“You’ve got to be a fucking idiot to be an undecided at this point,” Mike Edison declared Thursday night while celebrating the publication of his new sex-and-politics-themed e-book, Bye Bye, Miss American Pie. Edison, formerly the publisher of High Times and editor-in-chief of Screw Magazine—and a 2011 Big Jewcy—offered the call to action in time for tonight’s final presidential debate and next month’s election.
At Jimmy’s No. 43 in the East Village, the mensch-pornographer was accompanied by a band that included Sonic Youth’s Bob Bert for a literature-meets-music-meets-revolution book party, the latest event in a tour that has included stops at the New York Public Library, where Edison is an Allen Room scholar, and 92Y Tribeca for the fifth annual Banned Books Festival, which featured an appearance by fellow Big Jewcy Rachel Shukert. “What brand was Lewinski’s blue dress?” Fleshbot.com editor Lux Alptrum asked the crowd before Edison’s reading. It was Gap, it turns out, and Judy McGuire, Edison’s co-host on the Mike and Judy Show, won a porn DVD for answering correctly.
Edison’s latest, which was what the amped up crowd was really there for, mounts an attack on political apathy. The novella channels the raunchy libertarianism of Edison’s past for a relevant conversation about sex, scandal, and politics. It reads like the 1968 cult classic flick, Wild in the Streets, in which a rock-star-turned-politician calls for the end of power in the hands of anyone over thirty years old and lowers the voting age to 14—except in Bye Bye, Miss American Pie, a female politician’s indiscretions lead to orgies across the country, and this year’s party lines, press relations, and voter opinions are on full display.
Edison doesn’t hesitate to include a Hillary Clinton-esque woman in the canon of badly behaved public figures, embroiling politician Barbra Bernstein in a sex scandal after her husband’s exploits go public. Bernstein boldly defends herself in a surprisingly powerful passage:
“The problem with self righteous people,” she began, “is that they always want to rain on someone else’s parade. Haven’t we had enough of prudes running this country?” It wasn’t Lincoln’s first inaugural, nor Kennedy’s, for that matter, but it was loaded with pith and dramatic import. It didn’t quite hit the high notes of Martin Luther King’s “I have been to the Mountaintop” speech, but for some members of the American people, it still rang with the bell tones of liberation.

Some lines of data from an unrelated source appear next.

Lemma reshapePie_spec (d : @Draft Number) :
  d_chartType (reshapePie numberToString numberTruthy d) = d_chartType d
  /\ pieShaped numberTruthy (reshapePie numberToString numberTruthy d)
  /\ (d_data d <> [] -> d_data (reshapePie numberToString numberTruthy d) <> [])
  /\ (truthy numberTruthy (getProp (d_config d) "title") = true ->
      truthy numberTruthy
        (getProp (d_config (reshapePie numberToString numberTruthy d)) "title") = true)
  /\ (xAxisSettled numberTruthy d ->
      xAxisSettled numberTruthy (reshapePie numberToString numberTruthy d))
  /\ (Forall (fun entry => seriesColored numberTruthy (fst entry) (snd entry))
        (d_chartConfig d) ->
      Forall (fun entry => seriesColored numberTruthy (fst entry) (snd entry))
        (d_chartConfig (reshapePie numberToString numberTruthy d))).
Proof.
  unfold reshapePie.
  destruct (hasCorrectFormat (d_data d)) eqn:Hformat.
  { repeat split; try tauto. now left. }
  destruct (seriesFields _ _) as [|valueKey others] eqn:Hfields.
  { repeat split; try tauto. right. now left. }
  destruct (truthy numberTruthy (getProp (d_config d) "xAxisKey")) eqn:Hx.
  2:{ repeat split; try tauto. right. now right. }
  cbn [d_chartType d_data d_config d_chartConfig].
  split; [reflexivity|]. split; [|split; [|split; [|split]]].
  - left. apply reshaped_has_format.
  - intros Hdata E. apply map_nil_inv in E. contradiction.
  - now rewrite getProp_setProp_other by discriminate.
  - intros _. left. cbn [d_config]. now rewrite getProp_setProp_same.
  - intros _. constructor; [|constructor].
    split; [reflexivity | now left].
Qed.

Lemma handlePie_spec (d : @Draft Number) :
  d_chartType (handlePie numberToString numberTruthy d) = d_chartType d
  /\ pieSettled numberTruthy (handlePie numberToString numberTruthy d)
  /\ (d_data d <> [] -> d_data (handlePie numberToString numberTruthy d) <> [])
  /\ (truthy numberTruthy (getProp (d_config d) "title") = true ->
      truthy numberTruthy
        (getProp (d_config (handlePie numberToString numberTruthy d)) "title") = true)
  /\ (xAxisSettled numberTruthy d ->
      xAxisSettled numberTruthy (handlePie numberToString numberTruthy d))
  /\ (barSettled d -> barSettled (handlePie numberToString numberTruthy d))
  /\ (Forall (fun entry => seriesColored numberTruthy (fst entry) (snd entry))
        (d_chartConfig d) ->
      Forall (fun entry => seriesColored numberTruthy (fst entry) (snd entry))
        (d_chartConfig (handlePie numberToString numberTruthy d))).
Proof.
  unfold handlePie.
  destruct (isChartType "pie" (d_chartType d)) eqn:Hpie.
  2:{ split; [reflexivity|]. split; [unfold pieSettled; congruence|].
      repeat split; tauto. }
  destruct (reshapePie_spec d) as (Htype & Hshape & Hdata & Htitle & Hx & Hcolored).
  set (r := reshapePie numberToString numberTruthy d) in *.
  unfold ensureTotalLabel.
  destruct (ensureField_frame "totalLabel" (JString "Total") r) as (Ft & Fd & Fc).
  destruct (ensureField_other "totalLabel" "xAxisKey" (JString "Total") r
              ltac:(discriminate)) as (Gx & Hasx).
  destruct (ensureField_other "totalLabel" "title" (JString "Total") r
              ltac:(discriminate)) as (Gt & _).
  split; [congruence|]. split; [|split; [|split; [|split; [|split]]]].
  - intros _. split.
    + now apply ensureField_truthy.
    + now apply (pieShaped_transfer r).
  - rewrite Fd. exact Hdata.
  - rewrite Gt. exact Htitle.
  - intros H. apply (xAxisSettled_transfer r); auto.
  - intros _ Hbar. rewrite Ft, Htype in Hbar.
    now rewrite (bar_is_not_pie _ Hbar) in Hpie.
  - rewrite Fc. exact Hcolored.
Qed.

She went on to talk about the Pursuit of Happiness. She talked about Liberty, and Freedom from Tyranny at home. She looked straight into the camera, straight into the hearts and loins of America, and this is what she said: “I got mine, America, now get yours. You know you want it!”
Edison acknowledges that his pornography past might turn off potential new readers. If he were a horny housewife from Toronto, perhaps, people might embrace Bye Bye, Miss American Pie as quickly as they devoured Fifty Shades of Grey. Regardless, Edison hopes the book will wake people up. “Reading Bye Bye, Miss American Pie should be like taking the red pill in the Matrix,” he told me. “It should tear the sheets off of a fabricated reality.” In this election year, we need that more than ever.